Zhang Xiaoyu, Wang Degang, Yang Bin, Ota Kaoru, Dong Mianxiong, Li Hongxing
IEEE Trans Neural Netw Learn Syst. 2024 Mar;35(3):3713-3724. doi: 10.1109/TNNLS.2022.3196402. Epub 2024 Feb 29.
Time delay has always been one of the main factors affecting the application performance of neural network (NN) systems, and dynamic performance research of NNs with time delays has been the focus of many scholars in recent years. This article enquires into the exponentially synchronous problem of switched delayed NNs with time delay in the leakage term. Adopting an unusual form from a common switched system, the switching modes of the switched delayed NNs system in this article are dependent on time delays. In the first place, the master, slave, and error NNs models are reconstructed into the switched form by introducing the switched delay idea. Then with the help of the admissible edge-dependent average dwell time (AED-ADT) method and delay-dependent switching adjustment indicators, a novel set of generalized delay-mode-dependent multiple Lyapunov-Krasovskii functionals (MLKFs) is built for analyzing the cases where a state-feedback controller exists and does not exist in the model, and where parts of LKFs may increase during the period when the corresponding subsystems are activated. For these cases, several effective exponential synchronization criteria and switching laws are presented accordingly. At last, the verification of the theoretical results is shown through a few examples.

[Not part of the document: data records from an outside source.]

(** [layer(op)]: the decorated method, called with the keyword [name] or
    without it. *)
Definition layer_decorated (op_name : string) (op : layer_op) (self : Network)
  (kw_name : option string) : result unit :=
  let name := layer_name op_name self kw_name in
  match terminals self with
  | [] => (inl (RuntimeError ("No input variables found for layer " ++ name ++ ".")), self)
  | terms =>
      match op self (input_of terms) name with
      | inl e => (inl e, self)
      | inr layer_output =>
          feed {| terminals := terminals self; layers := dict_set (layers self) name layer_output |}
               [FedLayer layer_output]
      end
  end.

End Network.

Section Methods.
Context {tensor : Type}.

(** [get_output]: [self.terminals[-1]]; [None] is the [IndexError] of an
    empty list. *)
Definition get_output (self : @Network tensor) : option tensor :=
  match rev (terminals self) with [] => None | t :: _ => Some t end.

(** What the loop of [feed] appends for one argument, [None] for an
    unknown layer name. *)
Definition resolve (lay : list (string * tensor)) (a : @fed tensor) : option tensor :=
  match a with FedName s => dict_get lay s | FedLayer t => Some t end.

(** The name [get_unique_name] builds from the count [k]. *)
Definition auto_name (prefix : string) (k : nat) : string := prefix ++ "_" ++ string_of_nat k.

(** Decimal reading of a string of digits, most significant first. *)
Fixpoint read_decimal (s : string) (v : nat) : nat :=
  match s with
  | EmptyString => v
  | String c s' => read_decimal s' (10 * v + (nat_of_ascii c - 48))
  end.

(** The names of the table starting with [prefix] are exactly the
    generated names [prefix_1], ..., [prefix_n], and no name occurs twice. *)
Definition auto_named (prefix : string) (lay : list (string * tensor)) (n : nat) : Prop :=
  NoDup (map fst lay)
  /\ forall k, (In k (map fst lay) /\ String.prefix prefix k = true)
               <-> exists j, 1 <= j <= n /\ k = auto_name prefix j.

End Methods.


Section Load.
Context {array : Type}.

(** The graph's variables: the shape of variable [op_name/param_name], or
    [None] when the graph has no such variable. *)
Variable var_shape : string -> string -> option (list nat).
Variable shape_of : array -> list nat.











End Load.



End Net.

(** ** The regression loss as the spec states it *)

Fixpoint map4 {A B C D E} (f : A -> B -> C -> D -> E)
  (l1 : list A) (l2 : list B) (l3 : list C) (l4 : list D) : list E :=
  match l1, l2, l3, l4 with
  | a :: l1', b :: l2', c :: l3', d :: l4' => f a b c d :: map4 f l1' l2' l3' l4'
  | _, _, _, _ => []
  end.

(** Spec 4.3: [0.5 d^2] when [|d| < 1], [|d| - 0.5] otherwise. *)
Definition smooth_l1_spec (d : R) : R :=
  if Rlt_dec (Rabs d) 1 then 0.5 * d ^ 2 else Rabs d - 0.5.

(** One anchor: [d = inside_weight * (predicted_box - target_box)] per
    dimension, transformed, times the outside weight, summed over the 4
    dimensions. *)
Definition anchor_reg_spec (p t i o : vec4) : R :=
  smooth_l1_spec (e0 i * (e0 p - e0 t)) * e0 o
  + smooth_l1_spec (e1 i * (e1 p - e1 t)) * e1 o
  + smooth_l1_spec (e2 i * (e2 p - e2 t)) * e2 o
  + smooth_l1_spec (e3 i * (e3 p - e3 t)) * e3 o.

时间延迟一直是影响神经网络(NN)系统应用性能的主要因素之一,近年来,具有时间延迟的神经网络的动态性能研究一直是众多学者关注的焦点。本文研究了泄漏项具有时间延迟的切换延迟神经网络的指数同步问题。本文采用了一种不同于普通切换系统的形式,即切换延迟神经网络系统的切换模式依赖于时间延迟。首先,通过引入切换延迟思想,将主、从和误差神经网络模型重构为切换形式。然后,借助允许的边依赖平均驻留时间(AED-ADT)方法和延迟依赖切换调整指标,构建了一组新颖的广义延迟模式依赖多重Lyapunov-Krasovskii泛函(MLKF),用于分析模型中存在和不存在状态反馈控制器的情况,以及在相应子系统激活期间部分Lyapunov-Krasovskii泛函可能增加的情况。针对这些情况,相应地给出了几个有效的指数同步准则和切换律。最后,通过几个例子对理论结果进行了验证。